DATOS HISTÓRICOS DE ALARCÓN


Esta ondulada llanura, entre la Sierra y la Mancha, la surca el río Júcar formando profundos tajos. Es un paisaje invertido; aquí no hay montañas que dominen, las alteraciones son las hoces. Los cerrados meandros del río fueron configurando un territorio de penínsulas contrapuestas donde los primitivos asentamientos tuvieron una fácil defensa, tenían próxima el agua y las tierras de la llanura eran fértiles. Todavía no hay excavaciones arqueológicas científicas que nos aporten datos más fehacientes sobre el mundo prehistórico; en superficie se detectan fragmentos cerámicos, túmulos y poblamientos ibéricos. Como en otros muchos lugares, el espacio fue ocupado por civilizaciones posteriores que reutilizaron los materiales anteriores y los incorporaron a sus propias construcciones. Era un mundo intensamente comunicado, que dejó, como vestigios máximos en la zona, la Fuente de la Mota de Barchín del Hoyo y la cuidad de Egelasta (Iniesta). Parece estar en el confín de la cultura ibérica, que penetró por el Júcar desde la mediterránea Vía Hercúlea que enlazaba Marsella con el sudeste español, que recibió aportaciones del disgregado reino tartésico andaluz y no fue ajeno a leves influencias griegas y cartaginesas.

 

El P. Burriel en el siglo XVIII habla de la notable romanización del valle del Júcar en la sumergida Gascas. Es difícil suponer que no lo fuera Alarcón, tan próximo. Parte del aparejo de la muralla del mediodía, los dos puentes laterales y un tercero que se encuentra dentro del embalse de Henchideros, podrían tener un origen romano, aunque como ocurrió en otras ocasiones, fueran sustancialmente transformados en épocas posteriores. Sobre ellos discurrieron caminos que ya habían sido utilizados en el mundo ibérico, vadeando el río por donde era posible, y que conectaban con las grandes vías que unían el interior con el Mediterráneo.

 

Gil González Dávila hizo derivar Alarcón de Alarico, pero no hay más justificación que la similitud de los nombres. Hasta ahora no hay ningún indicio arqueológico que avale la presencia de los visigodos en Alarcón. Todavía no hay una explicación convincente del nombre. Desde valle, a elevación y fortaleza, se ha pasado a interpretarlo como nombre derivado de alguna planta; el aspecto dominante de la fortaleza podría asimilarse a la altivez del halcón; la no repetición de la “l” podría dar como resultado Alarcón por la aliteración que se produciría con las dos “eles” si se denominara Al-halcón.
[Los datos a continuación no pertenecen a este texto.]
Lemma supervise_spec failover p plan_end evs : forall workers released p' res,
  supervise_fetch workers released failover p plan_end evs = Some (p', res) ->
  match res with
  | Ok sm => p' = p /\ exists pre rest, evs = pre ++ rest /\ forallb benign pre = true /\
      (workers <= finished_workers pre)%nat /\ (released = Some sm \/ ReleaseFinished (Ok sm) ∈ pre)
  | Err e => exists pre ev rest, evs = pre ++ ev :: rest /\ forallb benign pre = true /\
      failure_ok failover p p' plan_end e ev
  end.
Proof.
  induction evs as [|ev evs IH]; intros workers released p' res.
  { destruct workers, released; simpl; try done. intros [= <- <-]. split; [done|].
    exists [], []. auto. }
  destruct (decide (workers = 0%nat /\ is_Some released)) as [[-> [sm ->]]|Hrun].
  { simpl. intros [= <- <-]. split; [done|]. exists [], (ev :: evs). auto. }
  assert (supervise_fetch workers released failover p plan_end (ev :: evs) =
    match ev with
    | WorkerFinished => supervise_fetch (pred workers) released failover p plan_end evs
    | ReleaseFinished (Ok sm) => supervise_fetch workers (Some sm) failover p plan_end evs
    | _ => supervise_fetch 1 None failover p plan_end (ev :: evs)
    end) as ->.
  { destruct workers, released; try done; [destruct Hrun; eauto|..]; by destruct ev as [| | |[]]. }
  assert (forall workers' released' e0, benign e0 = true ->
    (workers <= workers' + finished_workers [e0])%nat ->
    (forall sm, released' = Some sm -> released = Some sm \/ e0 = ReleaseFinished (Ok sm)) ->
    supervise_fetch workers' released' failover p plan_end evs = Some (p', res) ->
    match res with
    | Ok sm => p' = p /\ exists pre rest, e0 :: evs = pre ++ rest /\ forallb benign pre = true /\
        (workers <= finished_workers pre)%nat /\ (released = Some sm \/ ReleaseFinished (Ok sm) ∈ pre)
    | Err e => exists pre ev' rest, e0 :: evs = pre ++ ev' :: rest /\ forallb benign pre = true /\
        failure_ok failover p p' plan_end e ev'
    end) as Hstep.
  { intros w' r' e0 Hb Hw Hrel Hs. apply IH in Hs. destruct res as [sm|e].
    - destruct Hs as (-> & pre & rest & -> & Hben & Hfin & Hr). split; [done|].
      exists (e0 :: pre), rest. split; [done|]. split; [simpl; by rewrite Hb|]. split.
      + change (e0 :: pre) with ([e0] ++ pre). destruct e0; simpl in *; lia.
      + destruct Hr as [->|Hr]; [|right; by right]. destruct (Hrel sm eq_refl) as [|<-]; [by left|].
        right. by left.
    - destruct Hs as (pre & ev' & rest & -> & Hben & Hf). exists (e0 :: pre), ev', rest.
      split; [done|]. split; [simpl; by rewrite Hb|done]. }
  destruct ev as [|e0 u now|msg u now|[sm|e0]].
  - apply Hstep; [done|simpl; lia|by left].
  - simpl. intros [= <- <-]. by exists [], (WorkerFailed e0 u now), evs.
  - simpl. intros [= <- <-]. by exists [], (WorkerPanicked msg u now), evs.
  - apply Hstep; [done|simpl; lia|]. intros sm' [= <-]. by right.
  - simpl. intros [= <- <-]. by exists [], (ReleaseFinished (Err e0)), evs.
Qed.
Pero esta es una cuestión abierta.

 

La dominación musulmana se realizó en la meseta inferior a través de beréberes del norte de África, poco islamizados, que organizaron la cora de Santaver, un espacio de límites imprecisos que coincidió vagamente con la actual provincia de Cuenca. El grupo dominante de estos caudillos pastores fueron los Banu Zennun, que gobernaron la cora durante nueve generaciones consecutivas, casi en estado de permanente rebeldía frente al califato independiente de Córdoba, posesionándose al final del reino taifa de Toledo. Es posible que por una anterior relación con este grupo viniera a refugiarse en Alarcón, en el año785, Muhammad Abu I’Aswad al-Fihrí, hijo del último emir dependiente de Damasco, derrotado por Abderramán I. Fue el único superviviente de la familia y padeció una cruel prisión desde el año 756. Consiguió escapar, medio loco y medio ciego y muy enfermo, y murió al año siguiente de arribar a Alarcón. En el año 887 el castillo de Alarcón figura en una lista de los varios enclaves que se sumaron a la rebelión del muladí Omar b. Hafsum, que se levantó contra el califato estableciendo el reino de Bobastro, en la serranía de Ronda. En el año 1048 los Banu Zennum, que gobernaban la taifa de Toledo hicieron levas en Alarcón para combatir a los caudillos cordobeses. El último califa Hisham II había desaparecido sin dejar rastro cuando el califato se fragmentó en los reinos de taifas, en 1013. Existía la creencia de que no había muerto y que volvería desde Jerusalén donde se decía que lo habían visto trabajar como esterero. Esta circunstancia la aprovechó un tal Jalaf, esterero de Calatrava, que además tenía un parecido extraordinario con el califa desaparecido. Se creó un movimiento de apoyo al impostor formado por mercenarios nostálgicos del califato. Los Banu Zennum los expulsaron de su posesión de Calatrava y posteriormente fueron acogidos por el emir Abu-l-Qasim de Sevilla.

 

Como consecuencia de la conquista de Toledo, en 1085, por parte de Alfonso VI, Alarcón estuvo bajo su dominio. Fueron unos años de paz y seguridad en los que el rey mandó construir uno de los varios puentes que en esta comarca facilitaban los pasos para la peregrinación a Santiago de las tierras levantinas. La derrota que sufrió el rey en Uclés por los almorávides, en 1108, donde murió su hijo Sancho, devolvió estas tierras al dominio musulmán. Un dominio que bascula hacia Valencia y que tiene como exponente último a Ibn Mardanis (el Rey Lobo) que entre 1146 y 1172 fue rey de Murcia, Valencia, Cuenca y Albarracín. Estuvo bien relacionado con los cristianos. El año 1176, mientras los almohades atacan Talavera y la zona del Tajo, los musulmanes de la zona organizan una incursión de destrucción y rapiña hasta los muros de los castillos de Uclés y Alharilla en poder de la Orden de Santiago. En la fallida conquista participaron contingentes de Cuenca, Moya y Alarcón.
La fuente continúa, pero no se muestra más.